As soon as they reached ten thousand feet, he removed the laptop from the bag, set it on his tray table, and powered it on. Seconds later he was staring at the same password screen from the night before in Philip’s bedroom.
He pressed enter on the optimistic off chance that Graves hadn’t set a password—but the computer rejected his effort. He took a deep breath and released it slowly. What were the usual sources of people’s passwords? Children’s names? Wives’ names? Dogs’ or cats’ names? Philip had no children—at least none that he talked about—and his ex-wife, Jill, had divorced him and walked away with the co-op apartment he’d been so proud of. He still smarted over the loss of that river-view real estate. No way would he want to think of his ex-wife every time he accessed a document. In truth, Philip only ever wanted to think about one person.

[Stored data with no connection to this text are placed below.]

(** How a run of [generateSongs] goes, whatever the services do: the
    submission is sent; then either the run stops there without a list,
    or the submission was accepted with a list of clips and the run goes
    on as the polling loop or as the renewal and the mapping. *)
Lemma generateSongs_cases
    fuel prompt isCustom tags title make_instrumental wait_audio s :
  let req := mkRequest POST "https://studio-api.suno.ai/api/generate/v2/"
               (Some (generateSongs_payload prompt isCustom tags title
                                            make_instrumental))
               (outgoing_headers s) (Some 10000) in
  let rep := server s (trace s) req in
  let run := generateSongs fuel prompt isCustom tags title make_instrumental
                           wait_audio s in
  ∃ s1,
    later s s1 [Exchange req rep]
    ∧ interceptors s1 = interceptors s
    ∧ ((snd run = s1 ∧ ∀ l, fst run ≠ Ok l)
       ∨ ∃ latency txt d clips songIds,
           rep = HttpReply latency 200 txt d
           ∧ timed_out (Some 10000) latency = false
           ∧ Js.prop "clips" d = Ok clips
           ∧ js_map (Js.prop "id") clips = Ok songIds
           ∧ run = if wait_audio
                   then poll fuel songIds (now s1) []
                             (advance 5000 (Slept 5000) s1)
                   else (keepAlive (Some true) ;;
                         clips ← lift (Js.prop "clips" d);
                         lift (js_map (audio_info Ok) clips)) s1).
Proof.
  intros req rep run. subst run. unfold generateSongs, client_post.
  change (BASE_URL +:+ "/api/generate/v2/")
    with "https://studio-api.suno.ai/api/generate/v2/".
  set (payload := generateSongs_payload _ _ _ _ _) in *.
  destruct (client_request_later POST "https://studio-api.suno.ai/api/generate/v2/"
              (Some payload) (Some 10000) s) as (rep' & L1 & Hi & _).
  assert (Hrep' : rep' = rep).
  { destruct L1 as [_ _ _ _ _ Htr]. revert Htr. unfold client_request. fold req rep.
    destruct (timed_out _ _); [|destruct rep as [? st ? ?|?]; [destruct (ok_status st)|]];
      simpl; intros Htr; apply app_inv_head in Htr; congruence. }
  subst rep'.
  destruct (client_request POST _ (Some payload) (Some 10000) s)
    as [[response|e|] s1] eqn:Hpost; cbn [snd] in L1, Hi.
  2:{ exists s1. rewrite (bind_Throw _ _ _ _ _ Hpost). split; [done|]. split; [done|].
      left. split; [done | by intros l]. }
  2:{ exists s1. rewrite (bind_OutOfFuel _ _ _ _ Hpost). split; [done|]. split; [done|].
      left. split; [done | by intros l]. }
  exists s1. split; [done|]. split; [done|].
  rewrite (bind_Ok _ _ _ _ _ Hpost).
  assert (Hresp : ∃ latency, rep = HttpReply latency (status response)
                                      (statusText response) (data response)
                             ∧ timed_out (Some 10000) latency = false).
  { revert Hpost. unfold client_request. fold req rep.
    destruct rep as [lat st txt d|lat].
    - destruct (timed_out (Some 10000) lat) eqn:Hto; [done|].
      destruct (ok_status st); [|done]. intros [= <- _]. by exists lat.
    - by destruct (timed_out (Some 10000) lat). }
  destruct Hresp as (lat & Hrep & Hto).
  destruct (Z.eqb_spec (status response) 200) as [H200|Hne]; cbn [negb].
  2:{ left. split; [reflexivity | intros l Hl; discriminate Hl]. }
  destruct (Js.prop "clips" (data response)) as [clips|e|] eqn:Hclips.
  2,3: left; split; [reflexivity | intros l Hl; discriminate Hl].
  rewrite bind_lift_Ok.
  destruct (js_map (Js.prop "id") clips) as [songIds|e|] eqn:Hids.
  2,3: left; split; [reflexivity | intros l Hl; discriminate Hl].
  rewrite bind_lift_Ok. right.
  exists lat, (statusText response), (data response), clips, songIds.
  rewrite <- H200. split; [exact Hrep|]. split; [exact Hto|].
  split; [exact Hclips|]. split; [exact Hids|].
  destruct wait_audio; [|by rewrite Hclips].
  rewrite bind_gets. by rewrite (bind_Ok _ _ _ _ _ (sleep_fixed 5 s1)).
Qed.
(** * Garmin-Data: sleep downloader and sleep plot

    A shallow embedding of [utils/garminclient.py], [sleep/downloader.py]
    and [sleep/sleepplot.py], with the properties of the relative-time
    normaliser, the bulk fetch loop, the flattener and the chart ticks.

    Conventions of the embedding:
    - Python exceptions are the [Raise] constructor of [result];
    - a Python [float] holding seconds is an exact rational ([Q]); the
      value the program calls null ([None], [NaN], [NaT]) is [None] of an
      [option];
    - [datetime.date] is its proleptic Gregorian ordinal
      ([date.toordinal()]), [datetime.datetime] a date with the four time
      fields, [datetime.timedelta] the normalised triple of days, seconds
      and microseconds, as CPython stores them. *)

From Stdlib Require Import ZArith QArith Qround List String Ascii Bool Lia.
From Stdlib Require Import Sorting.Sorted Sorting.Permutation.
Import ListNotations.
Open Scope Z_scope.

(** ** Exceptions *)

Inductive exn : Type :=
| OverflowError
| KeyError (k : string)
| IndexError
| ValueError
| TypeError
| AttributeError
| ServiceError.

Inductive result (A : Type) : Type :=
| Ok (a : A)
| Raise (e : exn).
Arguments Ok {A} a.
Arguments Raise {A} e.

Definition bind {A B : Type} (r : result A) (k : A -> result B) : result B :=
  match r with
  | Ok a => k a
  | Raise e => Raise e
  end.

Roger typed in variations on the name Philip Graves, but the computer did not lower its defenses. He entered Philip’s initials, address, apartment number, and street name. Nothing happened. He thought back on all his conversations with the vestry warden over the past three years. Had Philip ever mentioned a favorite movie? A vacation spot? A book or author he liked? Then Roger remembered Philip once telling the whole vestry about the positive reviews he’d received on his most recent book, The Coldest Thirteen Days, his analysis of the Cuban Missile Crisis. “You can get it on Amazon,” he’d said as if any of them wanted to read his academic tome. Roger typed in the title now—with and without spaces and capitalization—but to no avail.